YOUR ASSIGNMENT:
Lines from the line with "Fixpoint fields (s" to the line with "[String c EmptyString]" in the entries below, and only those, must be output exactly, with both ends included.

Dataset items
(** * Brightness groups usermod (usermods/BrightnessGroups)

    A shallow embedding of [UsermodBrightnessGroups]
    (usermod_v2_brightness_groups.h) and the properties of its membership
    codec, its configuration load/save and its per-frame overlay.

    Conventions of the embedding:
    - [uint8_t] and [uint32_t] values are [Z] with the wrap-around written
      out ([to_uint8]); loop counters that index arrays are [nat];
    - [group_scale] (a fixed array of [max_groups+1] bytes) and the block
      behind [pixel_groups] are lists; [pixel_groups] itself is an
      [option]: [None] is the NULL pointer;
    - an access through a NULL pointer or beyond the end of a block is a
      [Fault]: every function that dereferences data-dependent indices
      lives in the [result] monad;
    - the host ([strip], the JSON document, [malloc], [millis]) is passed
      explicitly. *)

From Stdlib Require Import ZArith String Ascii List Bool Lia Sorted.
From stdpp Require Import base list.
Import ListNotations.

Set Warnings "-register-all".

Local Open Scope Z_scope.

(** ** Faults and the error monad *)

Inductive fault : Type :=
| NullDeref
| OutOfBounds.

Inductive result (A : Type) : Type :=
| Ok (a : A)
| Fault (f : fault).

Arguments Ok {A} a.
Arguments Fault {A} f.

Definition bind {A B : Type} (m : result A) (k : A -> result B) : result B :=
  match m with
  | Ok a => k a
  | Fault f => Fault f
  end.

Notation "x <- m ;; k" := (bind m (fun x => k))
  (at level 100, m at next level, right associativity).

(** ** Memory: blocks of bytes *)

Definition to_uint8 (v : Z) : Z := v mod 256.

Definition deref (p : option (list Z)) : result (list Z) :=
  match p with
  | Some block => Ok block
  | None => Fault NullDeref
  end.

Definition load (block : list Z) (i : nat) : result Z :=
  match block !! i with
  | Some v => Ok v
  | None => Fault OutOfBounds
  end.

Definition store (block : list Z) (i : nat) (v : Z) : result (list Z) :=
  if (i <? length block)%nat then Ok (<[i:=v]> block) else Fault OutOfBounds.

(** [malloc(n)]: the heap either refuses ([None]) or hands out [n] bytes
    whose contents are whatever was there before ([garbage]); nothing
    zeroes them. *)
Definition heap : Type := option (nat -> Z).

Definition malloc (h : heap) (n : nat) : option (list Z) :=
  match h with
  | None => None
  | Some garbage => Some (map (fun i => to_uint8 (garbage i)) (seq 0 n))
  end.

(** ** The usermod's private members *)

Definition max_groups : Z := 4.

Record state : Type := mkState {
  enabled : bool;
  initDone : bool;
  lastTime : Z;
  group_scale : list Z;
  pixel_groups : option (list Z)
}.

Definition set_pixel_groups (st : state) (p : option (list Z)) : state :=
  {| enabled := enabled st; initDone := initDone st; lastTime := lastTime st;
     group_scale := group_scale st; pixel_groups := p |}.

Definition set_group_scale (st : state) (gs : list Z) : state :=
  {| enabled := enabled st; initDone := initDone st; lastTime := lastTime st;
     group_scale := gs; pixel_groups := pixel_groups st |}.

(** The object as the class definition initialises it: [enabled],
    [initDone], [lastTime] and [pixel_groups] have initialisers,
    [group_scale] has none, so its five bytes are indeterminate. *)
Definition constructed (scales : list Z) : state :=
  {| enabled := false; initDone := false; lastTime := 0;
     group_scale := map to_uint8 (take 5 (scales ++ replicate 5 0));
     pixel_groups := None |}.

(** ** The strip (host) *)

(** Modelled from the spec: the strip object is declared outside the
    usermod's header; section 6 of the specification gives the accessors
    the usermod relies on: a physical pixel count fixed for the session, the current
    colour of pixel i and a setter for it.  A strip is the list of its
    pixels' 32-bit colours. *)
Abbreviation strip_t := (list Z).

(** Modelled from the spec: the physical pixel count (section 6). *)
Definition getLengthPhysical (strip : strip_t) : nat := length strip.

(** Modelled from the spec: the current colour of pixel i (section 6);
    black beyond the strip. *)
Definition getPixelColor (strip : strip_t) (i : nat) : Z :=
  default 0 (strip !! i).

(** Modelled from the spec: the setter of pixel i's colour (section 6);
    without effect beyond the strip. *)
Definition setPixelColor (strip : strip_t) (i : nat) (c : Z) : strip_t :=
  <[i:=c]> strip.

(** ** C strings: [strtok], [atoi], [String(int, DEC)] *)

Definition comma : ascii := ","%char.

(** All the fields of [s] between commas, empty ones included. *)
Fixpoint fields (s : string) : list string :=
  match s with
  | EmptyString => [EmptyString]
  | String c s' =>
      if Ascii.eqb c comma then EmptyString :: fields s'
      else match fields s' with
           | [] => [String c EmptyString]
           | f :: fs => String c f :: fs
           end
  end.

Definition nonempty (s : string) : bool :=
  match s with
  | EmptyString => false
  | String _ _ => true
  end.

(** The successive results of [strtok(str, ",")], [strtok(NULL, ",")], ...
    up to the NULL result: the maximal non-empty runs of characters other
    than the delimiter.  (A [string] stands for a C string: the characters
    before the terminating NUL.) *)
Definition strtok_all (s : string) : list string :=
  List.filter nonempty (fields s).

Definition is_space (c : ascii) : bool :=
  let n := nat_of_ascii c in
  ((9 <=? n) && (n <=? 13) || (n =? 32))%nat.

Definition is_digit (c : ascii) : bool :=
  let n := nat_of_ascii c in
  ((48 <=? n) && (n <=? 57))%nat.

Definition digit_val (c : ascii) : Z := Z.of_nat (nat_of_ascii c) - 48.

Fixpoint skip_space (s : string) : string :=
  match s with
  | String c s' => if is_space c then skip_space s' else s
  | EmptyString => s
  end.

Fixpoint atoi_digits (s : string) (acc : Z) : Z :=
  match s with
  | String c s' =>
      if is_digit c then atoi_digits s' (10 * acc + digit_val c) else acc
  | EmptyString => acc
  end.

(** The number a C string starts with: optional white space, optional
    sign, then the longest prefix of decimal digits; 0 when there is
    none. *)
Definition decimal_value (s : string) : Z :=
  match skip_space s with
  | String "-"%char s' => - atoi_digits s' 0
  | String "+"%char s' => atoi_digits s' 0
  | s' => atoi_digits s' 0
  end.

(** The bounds of [int], 32 bits wide on the targets. *)
Definition INT_MAX : Z := 2 ^ 31 - 1.
Definition INT_MIN : Z := - 2 ^ 31.

(** [atoi]: the number the string starts with, as an [int].  A number
    that does not fit an [int] is undefined in C; the C library of the
    targets computes [atoi] with [strtol], which stops at the bounds of
    [long], as wide as [int] there.  The properties of arbitrary text
    that depend on the value read are stated for tokens that fit. *)
Definition atoi (s : string) : Z :=
  Z.max INT_MIN (Z.min INT_MAX (decimal_value s)).

Definition digit_char (d : Z) : ascii := ascii_of_nat (Z.to_nat (48 + d)).

(** The digits of [n], most significant first, prepended to [acc]; one
    digit per unit of [fuel]. *)
Fixpoint dec_loop (fuel : nat) (n : Z) (acc : string) : string :=
  match fuel with
  | O => acc
  | S fuel' =>
      let acc' := String (digit_char (n mod 10)) acc in
      if n / 10 =? 0 then acc' else dec_loop fuel' (n / 10) acc'
  end.

(** [String(n, DEC)] for a non-negative [int] (at most ten digits). *)
Definition String_dec (n : Z) : string := dec_loop 10 n EmptyString.

(** ** The membership codec *)

Fixpoint process_tokens (strip : strip_t) (group : Z) (tokens : list string)
    (st : state) : result state :=
  match tokens with
  | [] => Ok st
  | token :: rest =>
      let pixel := to_uint8 (atoi token) in
      if negb (pixel =? 0) && (pixel <=? Z.of_nat (getLengthPhysical strip))
      then
        block <- deref (pixel_groups st) ;;
        block' <- store block (Z.to_nat (pixel - 1)) group ;;
        process_tokens strip group rest (set_pixel_groups st (Some block'))
      else process_tokens strip group rest st
  end.

Definition process_pixel_group_str (strip : strip_t) (group : Z)
    (pixel_group_str : string) (st : state) : result state :=
  if negb (initDone st) then Ok st
  else process_tokens strip group (strtok_all pixel_group_str) st.

Fixpoint format_loop (block : list Z) (group : Z) (pixels : list nat)
    (started : bool) (formatted : string) : result string :=
  match pixels with
  | [] => Ok formatted
  | pixel :: rest =>
      v <- load block pixel ;;
      if v =? group then
        let formatted' :=
          if started then String.append formatted ","%string else formatted in
        format_loop block group rest true
          (String.append formatted' (String_dec (Z.of_nat pixel + 1)))
      else format_loop block group rest started formatted
  end.

Definition generate_formatted_pixel_group (strip : strip_t) (group : Z)
    (st : state) : result string :=
  match pixel_groups st with
  | None => Ok EmptyString
  | Some block =>
      format_loop block group (seq 0 (getLengthPhysical strip)) false EmptyString
  end.

(** ** The configuration document (host) *)

(** Modelled from the spec: the JSON document type (ArduinoJson's
    JsonObject and JsonVariant) is declared outside the usermod's header.  Section 6
    of the specification describes the persisted document as an object of
    objects whose leaves are booleans, unsigned numbers and strings; an
    object keeps its members in insertion order, a missing member reads as
    null, and so does a member of something that is not an object. *)
Inductive Json : Type :=
| JNull
| JBool (b : bool)
| JNum (n : Z)
| JStr (s : string)
| JObj (members : list (string * Json)).

(** Modelled from the spec: [isNull()] of the document library; a field
    that is absent reads as null. *)
Definition isNull (j : Json) : bool :=
  match j with
  | JNull => true
  | _ => false
  end.

(** Modelled from the spec: member lookup in an object of the document
    (section 6), null when the key is absent. *)
Fixpoint assoc_get (key : string) (members : list (string * Json)) : Json :=
  match members with
  | [] => JNull
  | (k, v) :: rest => if String.eqb k key then v else assoc_get key rest
  end.

(** Modelled from the spec: member assignment in an object of the document
    (section 6); an existing key keeps its place. *)
Fixpoint assoc_put (key : string) (v : Json) (members : list (string * Json))
    : list (string * Json) :=
  match members with
  | [] => [(key, v)]
  | (k, v') :: rest =>
      if String.eqb k key then (k, v) :: rest
      else (k, v') :: assoc_put key v rest
  end.

(** Modelled from the spec: [j[key]] read from the document (section 6). *)
Definition get (j : Json) (key : string) : Json :=
  match j with
  | JObj members => assoc_get key members
  | _ => JNull
  end.

(** Modelled from the spec: the conversion of a variant to [JsonObject],
    null unless it is an object (section 6: the usermod's entry is an
    object of objects). *)
Definition as_JsonObject (j : Json) : Json :=
  match j with
  | JObj _ => j
  | _ => JNull
  end.

(** Modelled from the spec: [j[key] = v] written to the document, and
    [j.createNestedObject(key)] once the nested object [v] has been filled
    in (section 4.4, Save). *)
Definition put (j : Json) (key : string) (v : Json) : Json :=
  match j with
  | JObj members => JObj (assoc_put key v members)
  | _ => JObj [(key, v)]
  end.

(** Modelled from the spec: [getJsonValue] is declared outside the
    usermod's header.
    The comment above [readFromConfig] and section 4.4 of the
    specification give its contract: it returns false when the value is
    missing and the destination then takes the default, otherwise it
    copies the value into the destination and returns true.  The scale
    destination is an unsigned byte: a number in 0..255 is copied as it
    is.  What the JSON library makes of any other value is not described;
    the model takes 0 there, as ArduinoJson 6 does. *)
Definition as_uint8 (element : Json) : Z :=
  match element with
  | JNum n => if (0 <=? n) && (n <=? 255) then n else 0
  | _ => 0
  end.

(** Modelled from the spec: the pixels field is a string (section 6) and
    is copied as it is; the model takes the empty string for a value of
    another type. *)
Definition as_String (element : Json) : string :=
  match element with
  | JStr s => s
  | _ => EmptyString
  end.

(** Modelled from the spec: [getJsonValue] with a default, at the type of
    the scale (section 6: default 100 if absent).  The pair is the value
    left in the destination and the boolean returned. *)
Definition getJsonValue_uint8 (element : Json) (defaultValue : Z) : Z * bool :=
  if isNull element then (defaultValue, false) else (as_uint8 element, true).

(** Modelled from the spec: [getJsonValue] with a default, at the type of
    the pixels text (section 6: default empty string if absent). *)
Definition getJsonValue_String (element : Json) (defaultValue : string)
    : string * bool :=
  if isNull element then (defaultValue, false) else (as_String element, true).

(** [s[i] = c] on an Arduino String. *)
Fixpoint string_set (s : string) (i : nat) (c : ascii) : string :=
  match s, i with
  | EmptyString, _ => EmptyString
  | String _ s', O => String c s'
  | String a s', S i' => String a (string_set s' i' c)
  end.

ANSWER:
Fixpoint fields (s : string) : list string :=
  match s with
  | EmptyString => [EmptyString]
  | String c s' =>
      if Ascii.eqb c comma then EmptyString :: fields s'
      else match fields s' with
           | [] => [String c EmptyString]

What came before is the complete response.